Exercise brief
Among the entries below, extract exactly the lines that run from the one with "standards for every" through the one with "the items of", both ends included.

[Saved entries]
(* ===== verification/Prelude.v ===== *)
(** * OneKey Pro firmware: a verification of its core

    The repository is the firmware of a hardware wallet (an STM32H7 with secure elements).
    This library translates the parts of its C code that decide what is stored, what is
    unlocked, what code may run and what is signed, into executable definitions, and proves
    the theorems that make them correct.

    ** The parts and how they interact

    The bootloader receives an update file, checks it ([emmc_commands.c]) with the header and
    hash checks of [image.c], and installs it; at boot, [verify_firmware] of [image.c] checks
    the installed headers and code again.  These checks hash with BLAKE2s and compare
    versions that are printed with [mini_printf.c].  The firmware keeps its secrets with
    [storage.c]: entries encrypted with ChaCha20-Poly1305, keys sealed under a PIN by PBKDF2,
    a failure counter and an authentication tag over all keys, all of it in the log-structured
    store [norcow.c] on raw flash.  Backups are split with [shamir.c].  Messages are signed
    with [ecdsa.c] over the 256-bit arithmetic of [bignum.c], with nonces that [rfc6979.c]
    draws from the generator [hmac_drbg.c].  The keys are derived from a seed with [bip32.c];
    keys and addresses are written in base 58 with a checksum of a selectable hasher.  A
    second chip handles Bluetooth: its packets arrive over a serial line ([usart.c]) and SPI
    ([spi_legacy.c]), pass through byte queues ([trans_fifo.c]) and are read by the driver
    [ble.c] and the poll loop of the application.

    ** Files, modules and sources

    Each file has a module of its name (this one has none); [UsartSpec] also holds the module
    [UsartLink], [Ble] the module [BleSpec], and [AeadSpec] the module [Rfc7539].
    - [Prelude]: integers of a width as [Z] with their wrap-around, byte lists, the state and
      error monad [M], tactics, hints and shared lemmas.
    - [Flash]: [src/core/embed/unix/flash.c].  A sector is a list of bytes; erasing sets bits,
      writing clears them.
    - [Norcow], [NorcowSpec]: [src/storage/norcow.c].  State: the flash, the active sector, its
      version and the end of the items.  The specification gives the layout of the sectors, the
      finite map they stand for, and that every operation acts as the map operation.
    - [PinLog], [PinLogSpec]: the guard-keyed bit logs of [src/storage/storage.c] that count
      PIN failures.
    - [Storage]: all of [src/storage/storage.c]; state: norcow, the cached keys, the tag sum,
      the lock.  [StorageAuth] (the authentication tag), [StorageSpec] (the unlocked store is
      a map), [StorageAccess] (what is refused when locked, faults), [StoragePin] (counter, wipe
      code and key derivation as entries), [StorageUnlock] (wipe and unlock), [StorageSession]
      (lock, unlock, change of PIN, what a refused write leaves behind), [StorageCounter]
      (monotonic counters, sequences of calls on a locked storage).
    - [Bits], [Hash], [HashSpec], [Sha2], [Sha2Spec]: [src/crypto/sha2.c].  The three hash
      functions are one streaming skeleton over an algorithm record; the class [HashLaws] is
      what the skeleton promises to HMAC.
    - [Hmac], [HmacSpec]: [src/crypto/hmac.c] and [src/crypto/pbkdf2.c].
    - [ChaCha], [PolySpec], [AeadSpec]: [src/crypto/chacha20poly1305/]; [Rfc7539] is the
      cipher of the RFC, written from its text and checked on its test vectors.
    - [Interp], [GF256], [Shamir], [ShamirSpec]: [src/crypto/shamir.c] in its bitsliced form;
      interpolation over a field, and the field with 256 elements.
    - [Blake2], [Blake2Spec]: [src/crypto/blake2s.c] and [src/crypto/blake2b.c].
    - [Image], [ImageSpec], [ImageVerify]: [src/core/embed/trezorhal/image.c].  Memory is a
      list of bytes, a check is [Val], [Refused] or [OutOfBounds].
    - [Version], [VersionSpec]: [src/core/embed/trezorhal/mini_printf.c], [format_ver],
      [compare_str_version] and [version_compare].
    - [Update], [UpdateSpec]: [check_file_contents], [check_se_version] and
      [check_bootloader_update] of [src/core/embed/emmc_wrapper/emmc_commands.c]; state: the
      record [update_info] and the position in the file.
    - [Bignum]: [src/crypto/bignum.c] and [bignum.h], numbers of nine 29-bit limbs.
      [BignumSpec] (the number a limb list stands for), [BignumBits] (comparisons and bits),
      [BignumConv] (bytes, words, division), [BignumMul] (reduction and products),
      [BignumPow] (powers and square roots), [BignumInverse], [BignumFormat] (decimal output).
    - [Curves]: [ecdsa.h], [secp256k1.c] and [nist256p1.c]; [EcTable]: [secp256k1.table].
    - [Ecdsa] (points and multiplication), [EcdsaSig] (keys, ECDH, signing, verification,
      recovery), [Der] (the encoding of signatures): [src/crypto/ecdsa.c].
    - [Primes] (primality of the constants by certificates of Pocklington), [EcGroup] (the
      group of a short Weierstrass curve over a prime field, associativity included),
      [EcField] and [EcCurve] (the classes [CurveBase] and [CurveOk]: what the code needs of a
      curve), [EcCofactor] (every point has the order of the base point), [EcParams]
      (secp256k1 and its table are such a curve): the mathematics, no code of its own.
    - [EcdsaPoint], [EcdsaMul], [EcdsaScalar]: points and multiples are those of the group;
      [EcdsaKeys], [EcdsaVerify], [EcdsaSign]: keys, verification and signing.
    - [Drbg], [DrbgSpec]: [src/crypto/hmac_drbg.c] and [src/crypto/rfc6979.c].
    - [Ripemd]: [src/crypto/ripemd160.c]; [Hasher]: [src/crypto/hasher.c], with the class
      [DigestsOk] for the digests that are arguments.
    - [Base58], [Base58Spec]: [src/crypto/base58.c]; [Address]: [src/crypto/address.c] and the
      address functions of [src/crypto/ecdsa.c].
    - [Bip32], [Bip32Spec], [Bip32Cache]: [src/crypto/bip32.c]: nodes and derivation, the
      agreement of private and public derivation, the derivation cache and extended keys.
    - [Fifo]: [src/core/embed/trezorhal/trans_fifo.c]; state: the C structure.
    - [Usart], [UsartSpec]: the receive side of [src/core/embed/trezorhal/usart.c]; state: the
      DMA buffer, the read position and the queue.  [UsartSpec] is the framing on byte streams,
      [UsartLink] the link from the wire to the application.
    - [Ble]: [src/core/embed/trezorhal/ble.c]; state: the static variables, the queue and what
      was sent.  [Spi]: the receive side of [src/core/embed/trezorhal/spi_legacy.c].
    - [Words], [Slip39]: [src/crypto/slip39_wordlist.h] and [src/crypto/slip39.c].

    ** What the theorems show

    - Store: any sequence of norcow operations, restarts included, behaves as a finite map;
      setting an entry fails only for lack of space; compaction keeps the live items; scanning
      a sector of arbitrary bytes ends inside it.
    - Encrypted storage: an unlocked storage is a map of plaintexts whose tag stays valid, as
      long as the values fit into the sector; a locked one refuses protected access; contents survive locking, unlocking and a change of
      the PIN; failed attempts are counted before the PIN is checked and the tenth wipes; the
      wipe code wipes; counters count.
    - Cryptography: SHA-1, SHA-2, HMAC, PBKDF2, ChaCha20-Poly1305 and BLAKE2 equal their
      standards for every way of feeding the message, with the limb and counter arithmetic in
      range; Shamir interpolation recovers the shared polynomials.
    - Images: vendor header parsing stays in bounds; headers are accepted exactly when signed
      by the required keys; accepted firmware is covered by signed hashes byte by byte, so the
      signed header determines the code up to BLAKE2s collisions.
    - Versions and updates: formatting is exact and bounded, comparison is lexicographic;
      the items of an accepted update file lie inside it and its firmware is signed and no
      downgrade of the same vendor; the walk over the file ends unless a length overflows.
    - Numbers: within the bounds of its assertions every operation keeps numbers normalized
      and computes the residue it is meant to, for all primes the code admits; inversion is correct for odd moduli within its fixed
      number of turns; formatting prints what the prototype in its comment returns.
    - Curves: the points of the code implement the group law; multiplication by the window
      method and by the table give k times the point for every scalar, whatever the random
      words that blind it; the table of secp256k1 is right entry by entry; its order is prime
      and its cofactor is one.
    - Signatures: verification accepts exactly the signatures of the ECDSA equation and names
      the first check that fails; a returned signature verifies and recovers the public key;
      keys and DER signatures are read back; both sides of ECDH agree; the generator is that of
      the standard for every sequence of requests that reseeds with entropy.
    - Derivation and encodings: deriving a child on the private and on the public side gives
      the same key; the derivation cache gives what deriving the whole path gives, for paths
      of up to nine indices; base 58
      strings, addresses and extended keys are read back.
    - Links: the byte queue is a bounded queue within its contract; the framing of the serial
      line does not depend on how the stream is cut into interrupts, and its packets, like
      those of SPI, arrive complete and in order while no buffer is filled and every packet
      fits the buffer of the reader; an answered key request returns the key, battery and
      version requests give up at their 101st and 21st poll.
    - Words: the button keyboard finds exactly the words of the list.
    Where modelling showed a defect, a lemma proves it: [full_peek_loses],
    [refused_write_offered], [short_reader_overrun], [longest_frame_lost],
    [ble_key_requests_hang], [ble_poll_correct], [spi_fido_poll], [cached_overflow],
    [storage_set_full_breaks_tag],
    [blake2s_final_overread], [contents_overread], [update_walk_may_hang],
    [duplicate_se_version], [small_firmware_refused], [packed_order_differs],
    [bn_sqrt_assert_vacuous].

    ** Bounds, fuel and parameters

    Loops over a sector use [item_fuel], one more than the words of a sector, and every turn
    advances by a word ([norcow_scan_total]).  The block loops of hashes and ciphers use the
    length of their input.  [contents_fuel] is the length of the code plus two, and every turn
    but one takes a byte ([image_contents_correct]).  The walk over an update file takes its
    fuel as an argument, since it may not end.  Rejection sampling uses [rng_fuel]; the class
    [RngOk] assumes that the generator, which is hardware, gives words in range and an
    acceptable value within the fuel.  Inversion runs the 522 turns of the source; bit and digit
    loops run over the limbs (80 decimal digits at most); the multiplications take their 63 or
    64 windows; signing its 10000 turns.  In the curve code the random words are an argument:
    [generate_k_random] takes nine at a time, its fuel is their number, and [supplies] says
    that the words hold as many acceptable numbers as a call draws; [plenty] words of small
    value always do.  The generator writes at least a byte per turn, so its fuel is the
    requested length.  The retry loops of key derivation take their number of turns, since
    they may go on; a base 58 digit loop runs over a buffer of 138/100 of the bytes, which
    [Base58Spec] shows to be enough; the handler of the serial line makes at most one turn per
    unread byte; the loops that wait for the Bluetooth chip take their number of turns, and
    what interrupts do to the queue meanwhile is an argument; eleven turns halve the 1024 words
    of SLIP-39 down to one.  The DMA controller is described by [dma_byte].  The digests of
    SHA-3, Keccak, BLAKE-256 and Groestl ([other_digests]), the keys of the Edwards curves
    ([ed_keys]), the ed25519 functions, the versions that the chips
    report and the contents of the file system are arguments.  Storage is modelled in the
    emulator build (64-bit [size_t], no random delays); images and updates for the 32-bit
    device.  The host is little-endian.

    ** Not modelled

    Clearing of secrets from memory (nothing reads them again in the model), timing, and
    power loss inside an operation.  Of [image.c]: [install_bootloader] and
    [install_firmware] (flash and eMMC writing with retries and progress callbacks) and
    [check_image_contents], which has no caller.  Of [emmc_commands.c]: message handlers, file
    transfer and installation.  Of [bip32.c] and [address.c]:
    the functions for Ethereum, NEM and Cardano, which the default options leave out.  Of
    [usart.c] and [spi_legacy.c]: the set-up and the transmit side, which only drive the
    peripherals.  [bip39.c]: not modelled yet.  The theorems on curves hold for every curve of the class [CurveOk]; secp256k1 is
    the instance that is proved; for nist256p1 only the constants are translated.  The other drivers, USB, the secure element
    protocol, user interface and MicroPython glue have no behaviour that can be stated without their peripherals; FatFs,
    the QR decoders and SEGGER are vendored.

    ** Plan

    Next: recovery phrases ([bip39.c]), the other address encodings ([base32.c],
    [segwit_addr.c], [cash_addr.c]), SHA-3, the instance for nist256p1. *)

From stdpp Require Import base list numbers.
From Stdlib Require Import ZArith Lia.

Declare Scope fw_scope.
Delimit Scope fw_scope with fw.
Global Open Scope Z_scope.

Written reply
      standards for every way of feeding the message, with the limb and counter arithmetic in
      range; Shamir interpolation recovers the shared polynomials.
    - Images: vendor header parsing stays in bounds; headers are accepted exactly when signed
      by the required keys; accepted firmware is covered by signed hashes byte by byte, so the
      signed header determines the code up to BLAKE2s collisions.
    - Versions and updates: formatting is exact and bounded, comparison is lexicographic;
      the items of an accepted update file lie inside it and its firmware is signed and no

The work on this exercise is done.